**Exercise requirements**. If a line contains "processor makes of them. *)", it is the last one to write out; begin with the first line of the records and copy each exactly.

**Exercise data**.
(* ===== verification/Paging.v ===== *)
(** mm.c and include/mm_address.h: page directories and tables, the mapping
    of the kernel and of the user region, and the address translation the
    processor makes of them. *)

From S2P Require Import Prelude Memory CList Libc Console Frames Types Kernel Task.

(** ** Memory distribution *)

Definition ENTRY_DIR_PAGES : Z := 0.
Definition L_USER_START : Z := 0x100000.
Definition PAG_LOG_INIT_DATA : Z := Z.shiftr L_USER_START 12.
Definition NUM_PAG_DATA : Z := 20.
Definition PAG_LOG_INIT_CODE : Z := PAG_LOG_INIT_DATA + NUM_PAG_DATA.
Definition NUM_PAG_CODE : Z := 8.
Definition USER_FIRST_PAGE : Z := Z.shiftr L_USER_START 12.
Definition USER_ESP : Z := L_USER_START + NUM_PAG_DATA * 0x1000 - 16.

(** ** Entries in memory *)

(** [&PT[page]] *)
Definition pte_addr (PT page : Z) : Z := PT + 4 * page.

(** [PT[page].entry = v] and [PT[page].bits.f = v] *)
Definition set_entry (PT page v : Z) : M memory unit := kstore32 (pte_addr PT page) v.

Definition set_entry_bits (PT page : Z) (f : bitfield) (v : Z) : M memory unit :=
  let! e := kload32 (pte_addr PT page) in
  kstore32 (pte_addr PT page) (set_bits f e v).

Definition get_entry_bits (PT page : Z) (f : bitfield) : M memory Z :=
  let! e := kload32 (pte_addr PT page) in
  ret (get_bits f e).

Definition set_ss_pag (PT page frame : Z) : M memory unit :=
  set_entry PT page 0 ;!
  set_entry_bits PT page pbase_addr frame ;!
  set_entry_bits PT page user 1 ;!
  set_entry_bits PT page rw 1 ;!
  set_entry_bits PT page present 1.

Definition del_ss_pag (PT logical_page : Z) : M memory unit :=
  set_entry PT logical_page 0.

Definition get_frame (PT logical_page : Z) : M memory Z :=
  get_entry_bits PT logical_page pbase_addr.

Section Tables.
Context {L : Layout}.

(** [dir_pages[i]] and [pagusr_table[i]] *)
Definition dir_addr (i : Z) : Z := dir_pages + i * PAGE_SIZE.
Definition pt_addr (i : Z) : Z := pagusr_table + i * PAGE_SIZE.

(** ** Initialization *)

Definition init_dir_pages : M memory unit :=
  for_range (Z.to_nat NR_TASKS) 0 (λ i,
    set_entry (dir_addr i) ENTRY_DIR_PAGES 0 ;!
    set_entry_bits (dir_addr i) ENTRY_DIR_PAGES pbase_addr (Z.shiftr (pt_addr i) 12) ;!
    set_entry_bits (dir_addr i) ENTRY_DIR_PAGES user 1 ;!
    set_entry_bits (dir_addr i) ENTRY_DIR_PAGES rw 1 ;!
    set_entry_bits (dir_addr i) ENTRY_DIR_PAGES present 1).

Definition init_table_pages : M memory unit :=
  for_range (Z.to_nat NR_TASKS) 0 (λ j,
    for_range (Z.to_nat TOTAL_PAGES) 0 (λ i, set_entry (pt_addr j) i 0) ;!
    for_range (Z.to_nat (NUM_PAG_KERNEL - 1)) 1 (λ i,
      set_entry_bits (pt_addr j) i pbase_addr i ;!
      set_entry_bits (pt_addr j) i rw 1 ;!
      set_entry_bits (pt_addr j) i present 1)).

(** ** The frame map inside the kernel *)

Definition k_alloc_frame : K Z := λ s,
  let '(f, pm) := alloc_frame (k_phys_mem s) in Ret f (with_phys_mem pm s).

Definition k_free_frame (frame : Z) : K unit :=
  modify (λ s, with_phys_mem (free_frame frame (k_phys_mem s)) s).

Definition k_init_frames : K Z :=
  modify (λ s, with_phys_mem (init_frames (k_phys_mem s)) s) ;! ret 0.

(** ** User pages *)

Definition set_user_pages (t : Z) : K unit :=
  let! process_PT := get_PT t in
  (* CODE *)
  for_range (Z.to_nat NUM_PAG_CODE) 0 (λ pag,
    let! new_ph_pag := k_alloc_frame in
    on_mem (
      set_entry process_PT (PAG_LOG_INIT_CODE + pag) 0 ;!
      set_entry_bits process_PT (PAG_LOG_INIT_CODE + pag) pbase_addr new_ph_pag ;!
      set_entry_bits process_PT (PAG_LOG_INIT_CODE + pag) user 1 ;!
      set_entry_bits process_PT (PAG_LOG_INIT_CODE + pag) present 1)) ;!
  (* DATA *)
  for_range (Z.to_nat NUM_PAG_DATA) 0 (λ pag,
    let! new_ph_pag := k_alloc_frame in
    on_mem (
      set_entry process_PT (PAG_LOG_INIT_DATA + pag) 0 ;!
      set_entry_bits process_PT (PAG_LOG_INIT_DATA + pag) pbase_addr new_ph_pag ;!
      set_entry_bits process_PT (PAG_LOG_INIT_DATA + pag) user 1 ;!
      set_entry_bits process_PT (PAG_LOG_INIT_DATA + pag) rw 1 ;!
      set_entry_bits process_PT (PAG_LOG_INIT_DATA + pag) present 1)).

Definition free_user_pages (t : Z) : K unit :=
  let! process_PT := get_PT t in
  for_range (Z.to_nat NUM_PAG_DATA) 0 (λ pag,
    let! f := on_mem (get_entry_bits process_PT (PAG_LOG_INIT_DATA + pag) pbase_addr) in
    k_free_frame f ;!
    on_mem (set_entry process_PT (PAG_LOG_INIT_DATA + pag) 0)).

**Expected answer**.
(* ===== verification/Paging.v ===== *)
(** mm.c and include/mm_address.h: page directories and tables, the mapping
    of the kernel and of the user region, and the address translation the
    processor makes of them. *)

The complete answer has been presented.